_YOUR INSTRUCTIONS_
Every line from the one with "unfold drop_duplicates. rewrite" to the one with "Definition to_uint8 (z", including those two, is to be copied exactly; all other lines of the entries below are left out.

Stored data:
○ ○ ○ ○
Lemma split_slash_free s :
  Forall (λ p, has_slash p = false) (split_slash s).
Proof.
  induction s as [|c s IH]; [by repeat constructor|].
  str_step. destruct (is_slash c) eqn:Hc.
  - by constructor.
  - destruct (split_slash s) as [|first others].
    + repeat constructor. str_step. by rewrite Hc.
    + inversion IH as [|? ? Hfirst Hothers]; subst.
      constructor; [|done]. str_step. by rewrite Hc.
Qed.

Lemma split_slash_no_slash s :
  has_slash s = false → split_slash s = [s].
Proof.
  induction s as [|c s IH]; [done|].
  str_step. intros [Hc Hs]%orb_false_elim. by rewrite Hc, IH.
Qed.

Lemma split_slash_app a b :
  has_slash a = false →
  split_slash (a +:+ String "/" b) = a :: split_slash b.
Proof.
  induction a as [|c a IH]; [done|].
  str_step. intros [Hc Ha]%orb_false_elim. by rewrite Hc, IH.
Qed.

Lemma split_join parts :
  parts ≠ [] → Forall (λ p, has_slash p = false) parts →
  split_slash (join_slash parts) = parts.
Proof.
  induction parts as [|part rest IH]; [done|].
  intros _ Hfree. inversion Hfree as [|? ? Hpart Hrest]; subst.
  destruct rest as [|next rest].
  - by apply split_slash_no_slash.
  - change (join_slash (part :: next :: rest))
      with (part +:+ String "/" (join_slash (next :: rest))).
    rewrite split_slash_app by done. by rewrite IH.
Qed.

Lemma rstrip_slash_app a b :
  b ≠ EmptyString → rstrip_slash b = b → rstrip_slash (a +:+ b) = a +:+ b.
Proof.
  intros Hb Hstrip. induction a as [|c a IH]; [done|].
  str_step. rewrite IH. destruct (a +:+ b) eqn:Hab; [|done].
  by destruct a, b.
Qed.

Lemma rstrip_slash_snoc s :
  rstrip_slash s = s → rstrip_slash (s +:+ "/") = s.
Proof.
  induction s as [|c s IH]; [done|].
  str_step. destruct (rstrip_slash s) as [|c' s'] eqn:Hs.
  - destruct (is_slash c) eqn:Hc; [done|].
    by intros [= <-].
  - intros [= <-]. by rewrite IH.
Qed.

Lemma endswith_app a suffix : endswith (a +:+ suffix) suffix = true.
Proof.
  induction a as [|c a IH].
  - rewrite append_empty. destruct suffix; cbn [endswith]; by rewrite String.eqb_refl.
  - str_step. rewrite IH. by rewrite orb_true_r.
Qed.

Lemma pretty_N_char_no_slash x : is_slash (pretty_N_char x) = false.
Proof. unfold pretty_N_char. by repeat case_match. Qed.

Lemma pretty_N_go_no_slash x s :
  has_slash s = false → has_slash (pretty_N_go x s) = false.
Proof.
  revert s. induction (N.lt_wf_0 x) as [x _ IH]. intros s Hs.
  destruct (decide (x = 0%N)) as [->|Hx].
  - by rewrite pretty_N_go_0.
  - rewrite pretty_N_go_step by lia.
    apply IH.
    + apply N.div_lt; lia.
    + str_step. by rewrite pretty_N_char_no_slash.
Qed.

Lemma pretty_Z_no_slash (n : Z) : has_slash (pretty n) = false.
Proof.
  assert (∀ x : N, has_slash (pretty x) = false) as HN.
  { intros x. unfold pretty, pretty_N. case_decide; [done|].
    by apply pretty_N_go_no_slash. }
  destruct n as [|p|p]; [done| |].
  - apply HN.
  - change (pretty (Z.neg p)) with ("-" +:+ pretty (N.pos p)).
    rewrite has_slash_app, HN. done.
Qed.

Lemma page_segment_no_slash n : has_slash (page_segment n) = false.
Proof. unfold page_segment. by rewrite has_slash_app, pretty_Z_no_slash. Qed.

Lemma page_segment_is_page n : not_page (page_segment n) = false.
Proof. unfold not_page, page_segment. by rewrite endswith_app. Qed.

Lemma page_segment_stripped n :
  rstrip_slash (page_segment n) = page_segment n.
Proof. unfold page_segment. by apply rstrip_slash_app. Qed.

Lemma page_segment_nonempty n : page_segment n ≠ EmptyString.
Proof. unfold page_segment. by destruct (pretty n). Qed.

Lemma join_slash_snoc parts seg :
  join_slash (parts ++ [seg]) =
    match parts with
    | [] => seg
    | _ => join_slash parts +:+ "/" +:+ seg
    end.
Proof.
  induction parts as [|part rest IH]; [done|].
  destruct rest as [|next rest]; [done|].
  change (join_slash ((part :: next :: rest) ++ [seg]))
    with (part +:+ "/" +:+ join_slash ((next :: rest) ++ [seg])).
  rewrite IH.
  change (join_slash (part :: next :: rest))
    with (part +:+ "/" +:+ join_slash (next :: rest)).
  by rewrite <- !append_assoc.
Qed.

Lemma join_slash_snoc_suffix parts seg :
  ∃ before, join_slash (parts ++ [seg]) = before +:+ seg.
Proof.
  rewrite join_slash_snoc. destruct parts as [|part rest].
  - by exists EmptyString.
  - exists (join_slash (part :: rest) +:+ "/"). by rewrite <- append_assoc.
Qed.

(** The segments of a rewritten path, read back the way the next call
    reads them. *)
Lemma new_path_parts path p :
  1 < p →
  split_slash (rstrip_slash (new_path path p)) =
    List.filter not_page (split_slash (rstrip_slash path)) ++ [page_segment p].
Proof.
  intros Hp. unfold new_path.
  destruct (Z.ltb_spec 1 p) as [_|]; [|lia].
  fold not_page.
  set (kept := List.filter not_page (split_slash (rstrip_slash path))).
  rewrite rstrip_slash_snoc.
  - apply split_join; [by destruct kept|].
    apply Forall_app. split.
    + apply Forall_forall. intros part [Hin _]%list_elem_of_In%filter_In.
      pose proof (split_slash_free (rstrip_slash path)) as Hfree.
      rewrite Forall_forall in Hfree. apply Hfree. by apply list_elem_of_In.
    + repeat constructor. apply page_segment_no_slash.
  - destruct (join_slash_snoc_suffix kept (page_segment p)) as [before ->].
    apply rstrip_slash_app;
      [apply page_segment_nonempty|apply page_segment_stripped].
Qed.
(** A machine with one file at [path] holding [text], a loader that returns
    [docs] for every document, and an OS that lets files be removed unless
    [locked]. *)
Definition machine (path text : str) (docs : list Document) (locked : bool) : World :=
  {| str_lower := ascii_lower;
     path_suffix := last_dot_suffix;
     docling_load := λ _ _, Ok docs;
     decode_text := λ data, Ok (map Byte.to_N data);
     os_path_exists := λ q, bool_decide (q = path);
     read_text := λ q, if bool_decide (q = path) then Ok text else Raise (no_such_file q);
     os_path_getsize :=
       λ q, if bool_decide (q = path) then Ok (length text) else Raise (no_such_file q);
     tmp_create := λ suffix, Ok (lit "/tmp/tmpq7w2k" ++ suffix);
     write_error := λ _ _, None;
     unlink_error :=
       λ q, if locked then Some (Exception (lit "[WinError 32] file in use")) else None |}.

Definition notes : str := lit "/srv/notes.txt".
Definition report : str := lit "/srv/report.pdf".

(** Two tidy lines. *)
Definition two_lines : str := lit "alpha" ++ [nl] ++ lit "beta".

(** One line followed by a newline, as text files usually end. *)
Definition one_line_nl : str := lit "a" ++ [nl].

(** Only blanks. *)
Definition blanks : str := lit "   ".

(** A line of 501 characters after a blank. *)
Definition indented_long_line : str := lit " " ++ x_line 501.

(** An indented long line, then a short one. *)
Definition long_then_short : str := indented_long_line ++ [nl] ++ lit "ok".

Definition two_docs : list Document :=
  [ {| page_content := lit "Title"; doc_metadata := {[ lit "page" := VInt 1 ]} |};
    {| page_content := lit "Body"; doc_metadata := {[ lit "page" := VInt 2 ]} |} ].

(** An upload named [up.TXT] with three bytes. *)
Definition upload : UploadFile :=
  {| filename := Some (lit "up.TXT");
     upload_read := Ok [Byte.x68; Byte.x69; Byte.x0a] |}.

Definition upload_tmp : str := lit "/tmp/tmpq7w2k.txt".

End Sample.

(** ** Text-mode reading and what stripping does to lines *)

Definition cr : char := 13%N.

(** What [open(p, 'r', ...)] does to line endings when a file is read: with
    the default [newline=None], every "\r\n" and every lone "\r" comes out as
    "\n". *)
Fixpoint universal_newlines (s : str) : str :=
  match s with
  | [] => []
  | c :: s' =>
      if (c =? cr)%N then
        nl :: match s' with
              | c' :: s'' =>
                  if (c' =? nl)%N then universal_newlines s''
                  else universal_newlines s'
              | [] => []
              end
      else c :: universal_newlines s'
  end.

(** The file at [file_path] holds the characters [raw] (its bytes, decoded)
    and can be read: [f.read()] hands them over in text mode. *)
Definition holds_text (w : World) (file_path raw : str) : Prop :=
  read_text w file_path = Ok (universal_newlines raw).

(** What [strip] does to the front of a run of lines joined by newlines:
    whitespace-only lines at the front go, and the first line that stays
    loses its leading whitespace. *)
Fixpoint ltrim_lines (g : list str) : list str :=
  match g with
  | [] => []
  | l :: g' =>
      match lstrip l with
      | [] => ltrim_lines g'
      | t => t :: g'
      end
  end.

(** The same at the back. *)
Fixpoint rtrim_lines (g : list str) : list str :=
  match g with
  | [] => []
  | l :: g' =>
      match rtrim_lines g' with
      | [] => match rstrip l with [] => [] | t => [t] end
      | kept => l :: kept
      end
  end.

(** A run of lines trimmed at its two ends only: the lines in between are
    left as they are, indentation and blank lines included. *)
Definition trim_lines (g : list str) : list str := rtrim_lines (ltrim_lines g).

(** ** The remaining endpoints *)

(** The dictionary [GET /supported-formats] returns. *)
Record FormatsInfo := mkFormatsInfo {
  info_supported_formats : list str;
  info_export_types : list str;
  info_description : str
}.

Definition get_supported_formats : FormatsInfo :=
  {| info_supported_formats :=
       [lit ".pdf"; lit ".docx"; lit ".doc"; lit ".pptx"; lit ".html"; lit ".txt"];
     info_export_types := [lit "markdown"; lit "chunks"];
     info_description :=
       lit "LangChain Docling integration supports various document formats" |}.

(** The environment with another loader, everything else the same. *)
Definition with_loader (w : World)
    (load : str → ExportType → outcome (list Document)) : World :=
  {| str_lower := str_lower w;
     path_suffix := path_suffix w;
     docling_load := load;
     decode_text := decode_text w;
     os_path_exists := os_path_exists w;
     read_text := read_text w;
     os_path_getsize := os_path_getsize w;
     tmp_create := tmp_create w;
     write_error := write_error w;
     unlink_error := unlink_error w |}.
(** * config-finder: layered configuration lookup

    A shallow embedding of [config-finder/__init__.py]: the recursive
    dictionary update, the search over configuration directories, the
    flattening of the INI parser state and the layered loader
    [ConfigFinder.__call__], with the properties of each. *)

From Stdlib Require Import ZArith Ascii String.
From stdpp Require Import gmap strings list fin_maps.

Set Warnings "-register-all,-clear-no-such-hyp".
Local Open Scope string_scope.

(** ** Python values and exceptions *)

(** What [yaml.load] can hand back: scalars, sequences and mappings.
    Mapping keys are strings, as in the configuration files read here. *)
Inductive scalar :=
  | SNone
  | SBool (b : bool)
  | SInt (z : Z)
  | SStr (s : string).

Inductive value :=
  | VScalar (s : scalar)
  | VSeq (l : list value)
  | VMap (m : gmap string value).

(** The exceptions that can leave the module. [IOError], [YAMLError] and
    [ParsingError] come from the file system and the two parsers. *)
Inductive exn :=
  | AttributeError
  | TypeError
  | IOError
  | YAMLError
  | ParsingError.

Inductive result (A : Type) :=
  | Ok (a : A)
  | Raise (e : exn).
Arguments Ok {A} a.
Arguments Raise {A} e.

Definition bind {A B} (r : result A) (f : A → result B) : result B :=
  match r with
  | Ok a => f a
  | Raise e => Raise e
  end.

Notation "x ←! r ; k" := (bind r (λ x, k))
  (at level 20, r at level 100, k at level 200, right associativity,
   format "x  ←!  r ;  '/' k").

(** The value a call returned, forgetting which exception it raised. *)
Definition returned {A} (r : result A) : option A :=
  match r with
  | Ok a => Some a
  | Raise _ => None
  end.

Definition raises {A} (r : result A) : Prop := returned r = None.

(** ** The dictionary primitives used by the module *)

(** [isinstance(v, Mapping)] *)
Definition isinstance_Mapping (v : value) : bool :=
  match v with
  | VMap _ => true
  | _ => false
  end.

(** [d.get(k, dflt)]: only a mapping has a [get] method. *)
Definition py_get (d : value) (k : string) (dflt : value) : result value :=
  match d with
  | VMap m => Ok (default dflt (m !! k))
  | _ => Raise AttributeError
  end.

(** [d[k] = x] with a string key: item assignment is refused by every
    scalar, and by a sequence because the index is not an integer. The
    dictionary is updated in place; the updated object is threaded on. *)
Definition py_setitem (d : value) (k : string) (x : value) : result value :=
  match d with
  | VMap m => Ok (VMap (<[k := x]> m))
  | _ => Raise TypeError
  end.

(** ** [recursive_dict_update]

    [for k, v in u.items()] is a fold over the entries of [u]; [u.items()]
    itself fails on anything that is not a mapping. The loop never stores a
    mapping object of [u] in [d] (a mapping value always goes through the
    recursive call, which returns [d]'s own entry or a fresh dictionary), so
    passing values instead of references loses nothing. *)
Fixpoint recursive_dict_update (d u : value) {struct u} : result value :=
  match u with
  | VMap um =>
      map_fold (λ k v (acc : result value),
        d ←! acc;
        if isinstance_Mapping v then
          g ←! py_get d k (VMap ∅);
          r ←! recursive_dict_update g v;
          py_setitem d k r
        else
          py_setitem d k v) (Ok d) um
  | _ => Raise AttributeError
  end.

(** ** Paths: [os.path.join], [os.path.splitext] (POSIX) *)

Definition startswith_sep (s : string) : bool :=
  match s with
  | String c _ => Ascii.eqb c "/"
  | EmptyString => false
  end.

Fixpoint endswith_sep (s : string) : bool :=
  match s with
  | EmptyString => false
  | String c EmptyString => Ascii.eqb c "/"
  | String _ s' => endswith_sep s'
  end.

(** [posixpath.join(a, b)] *)
Definition path_join (a b : string) : string :=
  if startswith_sep b then b
  else if String.eqb a "" || endswith_sep a then a +:+ b
  else a +:+ "/" +:+ b.

(** [p.rfind(c)]: the index of the last occurrence, or [-1]. *)
Fixpoint rfind_from (c : ascii) (p : string) (i acc : Z) : Z :=
  match p with
  | EmptyString => acc
  | String a p' => rfind_from c p' (i + 1) (if Ascii.eqb a c then i else acc)
  end.

Definition rfind (c : ascii) (p : string) : Z := rfind_from c p 0 (-1).

(** The loop of [genericpath._splitext] that skips the leading dots of the
    last component; [n] counts the iterations left,
    [dotIndex - filenameIndex]. *)
Fixpoint skip_leading_dots (p : string) (dotIndex filenameIndex : Z) (n : nat)
  : string * string :=
  match n with
  | O => (p, "")
  | S n' =>
      match String.get (Z.to_nat filenameIndex) p with
      | Some c =>
          if negb (Ascii.eqb c ".") then
            (String.substring 0 (Z.to_nat dotIndex) p,
             String.substring (Z.to_nat dotIndex)
               (String.length p - Z.to_nat dotIndex) p)
          else skip_leading_dots p dotIndex (filenameIndex + 1) n'
      | None => (p, "")
      end
  end.

(** [os.path.splitext(p)] *)
Definition splitext (p : string) : string * string :=
  let sepIndex := rfind "/" p in
  let dotIndex := rfind "." p in
  if (sepIndex <? dotIndex)%Z then
    let filenameIndex := (sepIndex + 1)%Z in
    skip_leading_dots p dotIndex filenameIndex
      (Z.to_nat (dotIndex - filenameIndex))
  else (p, "").

(** ** The world outside the module

    The file system and the two parsers are collaborators of the module:
    [isfile] is [os.path.isfile], [yaml_load p] is [open(p)] followed by
    [yaml.load] and [ini_parse p] is what [ConfigParser] reads from [p], as
    the section headers of the file in order, each with its options in
    order (option names already passed through [optionxform]). A file
    [ConfigParser.read] cannot open is skipped by it, which is [Ok []].
    [name_key] says whether the parser records the section name under
    ['__name__'] in every section it creates (the Python 2 parser does). *)
Definition ini_file : Type := list (string * list (string * string)).

Record world := {
  isfile : string → bool;
  yaml_load : string → result value;
  ini_parse : string → result ini_file;
  name_key : bool
}.

(** ** [config_search_paths] *)

(** [search_dirs] may hold [None]; [kwargs] holds [check_exists] when the
    caller passed it. *)
Definition config_search_paths (w : world) (filename : string)
    (search_dirs : list (option string)) (kwargs : option bool) : list string :=
  let paths : list string := [] in
  let paths := (paths ++
    flat_map (λ search_dir : option string,
      match search_dir with
      | Some dir => [path_join dir filename]
      | None => []
      end) search_dirs)%list in
  let paths :=
    if default true kwargs then List.filter (isfile w) paths else paths in
  paths.
(** Elements of sections 5 to 7: cards, table, charts, their headers and
    messages. *)
Definition is_downstream (e : Element) : bool :=
  match e with
  | MetricCard _ _ _ | Info _ | Header _ | Subheader _
  | Dataframe _ | PlotlyChart _ => true
  | _ => false
  end.

(** ** Sample inputs *)


(** One region in years for which the trend chart has no tick. *)
Definition c6_lines : list RawRow :=
  [ mkRawRow "서울" 2020 100 91 9;
    mkRawRow "서울" 2019 100 90 10 ].

(** A file in which a line already carries the nationwide label before
    the aggregate line. *)
Definition c5_both_labels : list RawRow :=
  [ mkRawRow "전국" 2023 1000 950 50;
    mkRawRow "계" 2023 1000 950 50 ].

Definition c5_lines : list RawRow :=
  [ mkRawRow "서울" 2023 100 90 10;
    mkRawRow "계" 2023 1000 950 50;
    mkRawRow "서울" 2022 100 91 9;
    mkRawRow "전국" 2022 1000 960 40;
    mkRawRow "부산" 2022 50 45 5 ].

(** A file whose first line is not the aggregate line. *)
Definition c10_lines : list RawRow :=
  [ mkRawRow "서울" 2023 100 90 10;
    mkRawRow "계" 2023 1000 950 50 ].

Definition c4_df : DataFrame := map preprocess_row c5_lines.

(** One region over two years with different populations. *)
Definition c9_lines : list RawRow :=
  [ mkRawRow "서울" 2023 300 150 150;
    mkRawRow "서울" 2022 100 90 10;
    mkRawRow "계" 2023 1000 950 50 ].

(** The two-row table of the end-to-end example. *)
Definition example_lines : list RawRow :=
  [ mkRawRow "계" 2023 1000 950 50;
    mkRawRow "RegionA" 2023 100 90 10 ].

(** ** Notions used to state the further properties *)

(** The tables and the cards a run wrote, in order. *)
Definition tables (out : list Element) : list DataFrame :=
  flat_map (fun e => match e with Dataframe rows => [rows] | _ => [] end) out.

Definition cards (out : list Element) : list (string * Q * NumberFormat) :=
  flat_map (fun e => match e with
                     | MetricCard title value fmt => [(title, value, fmt)]
                     | _ => []
                     end) out.

(** An element with the template of its figure, if it has one, replaced. *)
Definition with_template (theme : string) (e : Element) : Element :=
  match e with
  | PlotlyChart fig =>
      PlotlyChart
        {| traces := traces fig;
           layout := {| title_text := title_text (layout fig);
                        xaxis_title := xaxis_title (layout fig);
                        xaxis_ticks := xaxis_ticks (layout fig);
                        yaxis_title := yaxis_title (layout fig);
                        yaxis2_title := yaxis2_title (layout fig);
                        template := theme |} |}
  | _ => e
  end.

(** * Properties *)

Example rint_half_even :
  map rint [(1 # 2); (3 # 2); (5 # 2); (-1 # 2); (7 # 4); (-7 # 4)]%Q
  = [0; 2; 2; 0; 2; -2].
Proof. reflexivity. Qed.

Example rate_950_1000 : Qeq_bool (rate_percent 950 1000) 95 = true.
Proof. reflexivity. Qed.

Example rate_1_3 : Qeq_bool (rate_percent 1 3) (3333 # 100) = true.
Proof. reflexivity. Qed.

Example labels_differ : String.eqb AGGREGATE NATIONWIDE = false.
Proof. reflexivity. Qed.

(** ** The derived rates *)

Lemma load_some (lines : list RawRow) :
  load_and_preprocess_data (Some lines)
  = ([], Done (Some (map preprocess_row lines,
                     drop_duplicates String.eqb
                       (map region (map preprocess_row lines))))).
Proof. reflexivity. Qed.







(** Without the mask the same row would hold NaN, and a positive count
    over a zero population an infinity. *)
Example unguarded_division :
  (PrimFloat.is_nan (0 / 0)%float, PrimFloat.is_infinity (5 / 0)%float)
  = (true, true).
Proof. reflexivity. Qed.

(** 23 of 160 is 14.375 exactly; in binary64 the percentage falls just
    below it and 14.37 is stored, where exact arithmetic rounds the tie
    to 14.38. *)
Example rate_23_of_160 :
  Binary64.rate 23 160 = (1437 / 100)%float /\
  rate_percent 23 160 = (1438 # 100)%Q.
Proof. split; reflexivity. Qed.

(** ** Distinct labels in first-occurrence order *)

Lemma existsb_eqb_In (v : string) (l : list string) :
  existsb (String.eqb v) l = true <-> In v l.
Proof.
  rewrite existsb_exists. split.
  - intros [w [Hw He]]. apply String.eqb_eq in He. subst. exact Hw.
  - intros H. exists v. split; [exact H | apply String.eqb_refl].
Qed.

Lemma filter_filter {A} (f g : A -> bool) (l : list A) :
  filter f (filter g l) = filter (fun x => g x && f x) l.
Proof.
  induction l as [| a l IH]; simpl; [reflexivity |].
  destruct (g a); simpl; [destruct (f a) |]; rewrite IH; reflexivity.
Qed.

Lemma drop_duplicates_from_first_occurrences (seen col : list string) :
  drop_duplicates_from String.eqb seen col
  = filter (fun w => negb (existsb (String.eqb w) seen)) (first_occurrences col).
Proof.
  revert seen. induction col as [| v rest IH]; intros seen; simpl.
  - reflexivity.
  - rewrite filter_filter. destruct (existsb (String.eqb v) seen) eqn:E; simpl.
    + rewrite IH. apply filter_ext_in. intros w _.
      destruct (String.eqb_spec w v) as [-> | _]; simpl.
      * rewrite E. reflexivity.
      * reflexivity.
    + f_equal. rewrite IH. apply filter_ext. intros w. simpl.
      destruct (String.eqb w v); reflexivity.
Qed.

Lemma drop_duplicates_first_occurrences (col : list string) :
  drop_duplicates String.eqb col = first_occurrences col.
Proof.
  unfold drop_duplicates. rewrite drop_duplicates_from_first_occurrences.
  simpl. induction (first_occurrences col) as [| a l IH]; simpl; congruence.
Qed.
(** * Verification of the pimoroni-pico motor driver (drivers/motor/motor.cpp)

    The driver controls one DC motor through two PWM outputs.  This file
    embeds [Motor::calculate_pwm_factors], [Motor::update_pwm],
    [Motor::set_frequency], [Motor::init] and the small mutators of
    [motor.cpp] and proves properties of the frequency quantiser and of
    the decay-mode level mapping.

    Conventions of the embedding:
    - [uint16_t], [uint32_t] and [int32_t] values are [Z] with the
      wrap-around of every conversion written out;
    - [float] is IEEE-754 binary32, round to nearest even, given by the
      parameterised specification [SpecFloat] of the standard library at
      precision 24 and maximal exponent 128;
    - the PWM/GPIO peripheral is a log of the SDK calls the driver makes,
      in the order it makes them. *)

From Stdlib Require Import ZArith QArith Qabs Qround Bool List Lia.
From Stdlib Require Import Floats.SpecFloat.
Import ListNotations.

Local Open Scope Z_scope.

(** ** Fixed-width integers *)

Definition to_uint16 (z : Z) : Z := z mod 2 ^ 16.
Definition to_uint32 (z : Z) : Z := z mod 2 ^ 32.
Definition to_uint8 (z : Z) : Z := z mod 2 ^ 8.

Definition is_uint16 (z : Z) : bool := (0 <=? z) && (z <? 2 ^ 16).

(** ** Binary32 floating point *)

Module Float32.

Definition prec : Z := 24.
Definition emax : Z := 128.

Definition float := spec_float.

(** A well-formed binary32 datum: the mantissa/exponent pair of a finite
    number is the canonical one. *)
Definition valid (x : float) : bool := valid_binary prec emax x.

Definition mul (x y : float) : float := SFmul prec emax x y.
Definition div (x y : float) : float := SFdiv prec emax x y.
Definition leb (x y : float) : bool := SFleb x y.
Definition ltb (x y : float) : bool := SFltb x y.

(** C's [x >= y] on floats is [y <= x]; both are false on a NaN. *)
Definition geb (x y : float) : bool := SFleb y x.

(** Conversion of an integer to [float] (round to nearest even). *)
Definition of_Z (z : Z) : float := binary_normalize prec emax z 0 false.

Definition zero : float := S754_zero false.
Definition one : float := of_Z 1.
Definition minus_one : float := of_Z (-1).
○ ○ ○ ○
_WRITTEN ANSWER_
  unfold drop_duplicates. rewrite drop_duplicates_from_first_occurrences.
  simpl. induction (first_occurrences col) as [| a l IH]; simpl; congruence.
Qed.
(** * Verification of the pimoroni-pico motor driver (drivers/motor/motor.cpp)

    The driver controls one DC motor through two PWM outputs.  This file
    embeds [Motor::calculate_pwm_factors], [Motor::update_pwm],
    [Motor::set_frequency], [Motor::init] and the small mutators of
    [motor.cpp] and proves properties of the frequency quantiser and of
    the decay-mode level mapping.

    Conventions of the embedding:
    - [uint16_t], [uint32_t] and [int32_t] values are [Z] with the
      wrap-around of every conversion written out;
    - [float] is IEEE-754 binary32, round to nearest even, given by the
      parameterised specification [SpecFloat] of the standard library at
      precision 24 and maximal exponent 128;
    - the PWM/GPIO peripheral is a log of the SDK calls the driver makes,
      in the order it makes them. *)

From Stdlib Require Import ZArith QArith Qabs Qround Bool List Lia.
From Stdlib Require Import Floats.SpecFloat.
Import ListNotations.

Local Open Scope Z_scope.

(** ** Fixed-width integers *)

Definition to_uint16 (z : Z) : Z := z mod 2 ^ 16.
Definition to_uint32 (z : Z) : Z := z mod 2 ^ 32.
Definition to_uint8 (z : Z) : Z := z mod 2 ^ 8.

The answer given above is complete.